January will mark the 80th anniversary of the National Socialists’ seizure of power, and popular interest in the history of the era that followed is as vivid as ever: 34-year-old Laurent Binet’s HHhH, winner of the prestigious Goncourt prize, reconstructs Operation Anthropoid, the skewed but ultimately successful mission of Czech resistance fighters to assassinate Reinhard Heydrich, National Socialist Obergruppenführer, Protector of Bohemia and Moravia, and head of the German secret services. (HHhH is an acronym for “Himmlers Hirn heißt Heydrich,” – Himmler’s brain is Heydrich – which is how Heydrich’s function was described in Nazi circles.)
Binet’s rendition is thrilling. The author takes us through each step of the attack, following a series of documents by German officers in Berlin and Prague as well as Czech resistance fighters at home and in London. Yet the novel’s perspective is explicitly contemporary. The chronology documents the author’s research and writing process rather than the dates of the plot, so the eight-hour gun battle in the nave of a church, where the resistance fighters are hiding, bears the dates 27 May 2008 to 18 June 2008. Binet’s historical novel reads in fact like a research diary, a modern blog. As such it is self-reflective, asking for instance whether the author’s “almost unlimited freedom” is not, at times, incompatible with scholarly precision: “inventing a character […] is like fabricating evidence” (ch. 112/192; the English translation, unlike the French original, has no page numbers; here again a wink to modern forms of communication). By pointing out his fictional additions, Binet experiments with the historical novel as a literary genre, which to him seems to have become anachronistic in the age of information.
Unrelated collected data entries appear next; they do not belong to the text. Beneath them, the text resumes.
(* ===== verification/BSocksStep.v ===== *)
(** * The dialogue of the SOCKS5 client

    What the client has sent and received in each of its states, as an invariant of the
    object: which part of which message is on the wire, and that every pointer into the
    buffer is into the present one. *)

From S2P Require Import Prelude Effect BAddr BPending BSocksClient.

Open Scope Z_scope.

Import BSocks.

(** ** The dialogue *)

Definition creds_ok (ai : auth_info) : bool :=
  let u := Z.of_nat (length (username ai)) in
  let p := Z.of_nat (length (password ai)) in
  negb ((u =? 0) || (255 <? u) || (p =? 0) || (255 <? p)).

Definition address_length (atyp : Z) : option Z :=
  if atyp =? 1 then Some 6 else if atyp =? 4 then Some 18 else None.

Inductive verdict := NeedMore | Accepted | Refused.

(** What the bytes of the server amount to (RFC 1928 and RFC 1929): an answer to the
    hello with a method that was offered, if that is the one with a password a positive reply to it, and a
    positive reply to the request with an address. *)
Definition reply_verdict (l : list Z) : verdict :=
  match l with
  | v :: r :: _ :: t :: l =>
      if negb (v =? 5) || negb (r =? 0) then Refused
      else
        match address_length t with
        | None => Refused
        | Some n => if Z.of_nat (length l) <? n then NeedMore else Accepted
        end
  | _ => NeedMore
  end.

Definition server_verdict (auths : list auth_info) (l : list Z) : verdict :=
  match l with
  | v :: m :: l =>
      if negb (v =? 5) then Refused
      else
        match find (fun a => auth_type a =? m) auths with
        | None => Refused
        | Some ai =>
            if m =? 0 then reply_verdict l
            else if negb (creds_ok ai) then Refused
            else
              match l with
              | a :: b :: l => if negb (a =? 1) || negb (b =? 0) then Refused else reply_verdict l
              | _ => NeedMore
              end
        end
  | _ => NeedMore
  end.

(** What is sent and received to agree on a method. *)
Inductive authenticated (auths : list auth_info) : list Z -> list Z -> Prop :=
  | authenticated_none ai :
      find (fun a => auth_type a =? 0) auths = Some ai -> authenticated auths [] [5; 0]
  | authenticated_password ai :
      find (fun a => auth_type a =? 2) auths = Some ai -> creds_ok ai = true ->
      authenticated auths (password_message ai) [5; 2; 1; 0].

Definition reply_header (h : list Z) (n : Z) : Prop :=
  exists rsv t, h = [5; 0; rsv; t] /\ address_length t = Some n.

Lemma verdict_authenticated auths ao ai l :
  authenticated auths ao ai -> server_verdict auths (ai ++ l) = reply_verdict l.
Proof. intros [a E|a E C]; cbn -[find]; rewrite E; [done|now rewrite C]. Qed.

Lemma verdict_header h n l :
  reply_header h n -> reply_verdict (h ++ l) = if Z.of_nat (length l) <? n then NeedMore else Accepted.
Proof. intros (rsv & t & -> & E). cbn -[address_length Z.of_nat]. now rewrite E. Qed.

Lemma reply_short l : Z.of_nat (length l) < 4 -> reply_verdict l = NeedMore.
Proof. destruct l as [|? [|? [|? [|? l]]]]; cbn -[Z.of_nat]; try done. cbn. lia. Qed.

Lemma header_length h n : reply_header h n -> length h = 4%nat /\ (n = 6 \/ n = 18).
Proof.
  intros (rsv & t & -> & E). split; [done|]. unfold address_length in E. destruct (t =? 1); [left; congruence|].
  destruct (t =? 4); [right; congruence|done].
Qed.

(** ** The invariant *)

(** A message is being sent from the buffer at [a], after [before] was sent. *)
Definition sending (a : nat) (l : list (option Z)) (c : control_io) (msg before out : list Z) : Prop :=
  let len := Z.of_nat (length msg) in
  l = map Some msg /\ recv_op c = None /\ 0 < len /\
  ((send_if c = STATE_OPERATION_PENDING /\ send_data_ptr c = Pointer a 0 /\ send_data_len c = len /\ in_len c = -1 /\
    out_op c = None /\ out = before) \/
   (send_if c = STATE_BUSY /\ in_len c = len /\ in_ptr c = Pointer a 0 /\ 0 <= in_used c < len /\
    out_op c = Some (Pointer a (in_used c), len - in_used c) /\ out = before ++ take (Z.to_nat (in_used c)) msg) \/
   (send_if c = STATE_DONE_PENDING /\ in_len c = -1 /\ out_op c = None /\ out = before ++ msg)).

(** A message of [total] bytes is being received at [off] in the buffer at [a], after [before]
    was received. *)
Definition receiving (a : nat) (l : list (option Z)) (c : control_io) (off total : Z) (before inp : list Z) : Prop :=
  send_if c = STATE_NONE /\ in_len c = -1 /\ out_op c = None /\
  recv_dest c = Pointer a off /\ recv_total c = total /\ 0 <= off /\ 0 <= recv_len c < total /\
  off + total <= Z.of_nat (length l) /\ recv_op c = Some (Pointer a (off + recv_len c), total - recv_len c) /\
  exists r, Z.of_nat (length r) = recv_len c /\ inp = before ++ r /\
    take (length r) (drop (Z.to_nat off) l) = map Some r.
As Binet modernizes the historical novel, he popularizes the writing process. Scholarly research is staged like detective work as we know it from film and television: The writer inhabits his characters, follows their traces through various cities, sleeps too little, smokes too much, and suffers from bouts of work-related depression. Binet’s narrator appears more like an action hero than an historian, like a modern James Bond, whose work includes passionate love affairs with two beautiful women.
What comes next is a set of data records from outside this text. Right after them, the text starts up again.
(** C34. IPv6 addresses as text: an address that is printed is read back, with the longest run of zero blocks
    left out, whatever the array held before; the text fits into the buffer of its callers (44 bytes); and on any text, well formed
    or not, the parser stays inside of the array and of the text and gives sixteen bytes or refuses. *)
Theorem ipv6_text_roundtrip :
  (forall addr old, length addr = 16%nat -> bytes addr -> length old = 16%nat ->
     ipaddr6_parse_ipv6_addr (ipaddr6_print_addr addr) old = V6_Ok addr) /\
  (forall addr, (length (ipaddr6_print_addr addr) < 44)%nat) /\
  (forall name old, length old = 16%nat -> bytes old ->
     match ipaddr6_parse_ipv6_addr name old with
     | V6_Ok addr => length addr = 16%nat /\ bytes addr
     | V6_Refused => True
     | V6_OutOfBounds => False
     end).
Proof.
  split; [exact read_printed|]. split; [intros addr; pose proof (print_length addr); lia|]. intros name old Hl Hb. apply (loop_fine name (length name)); [lia|done|].
  split; cbn; auto; [now split|lia|lia].
Qed.

Lemma ipv6_text_roundtrip_witness :
  ipaddr6_print_addr [32; 1; 13; 184; 0; 0; 0; 0; 0; 0; 0; 0; 0; 1; 0; 255] = B# "2001:db8::1:ff" /\
  ipaddr6_parse_ipv6_addr (ipaddr6_print_addr [32; 1; 13; 184; 0; 0; 0; 0; 0; 0; 0; 0; 0; 1; 0; 255]) (repeat 7 16) =
    V6_Ok [32; 1; 13; 184; 0; 0; 0; 0; 0; 0; 0; 0; 0; 1; 0; 255].
Proof.
  split; [vm_compute; reflexivity|]. apply (proj1 ipv6_text_roundtrip); [reflexivity| |reflexivity].
  repeat (apply Forall_cons; split; [unfold is_byte; lia|]). apply Forall_nil. trivial.
Defined.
Yet in all his glamor, the historian here tells of more than just how academic work could be imagined by the general public: He testifies to the prestige of art about German National Socialism. Binet names his masters, from Fritz Lang and Bertolt Brecht to Eric Rohmer, Kenneth Branagh, Quentin Tarantino, and Bernd Eichinger. Among the writers, Binet mentions Éric-Emmanuel Schmitt and Jonathan Littell, who won the 2006 Goncourt prize for Les Bienveillantes – which, Binet remarks derisively, is like “Houllebecq does Nazism” (ch. 204), suggesting that the topic’s renown also attracts ambitious neophytes and other bandwagon jumpers. Binet’s narrator worries obsessively about the reception of HHhH, reflecting, even magnifying the aura of art about the period of National Socialism as if it were today’s unwritten equivalent of history painting in the seventeenth century or the tragedy in Ancient Greece. In light of the film and fiction produced in the past 80 years, perhaps, indeed, it is.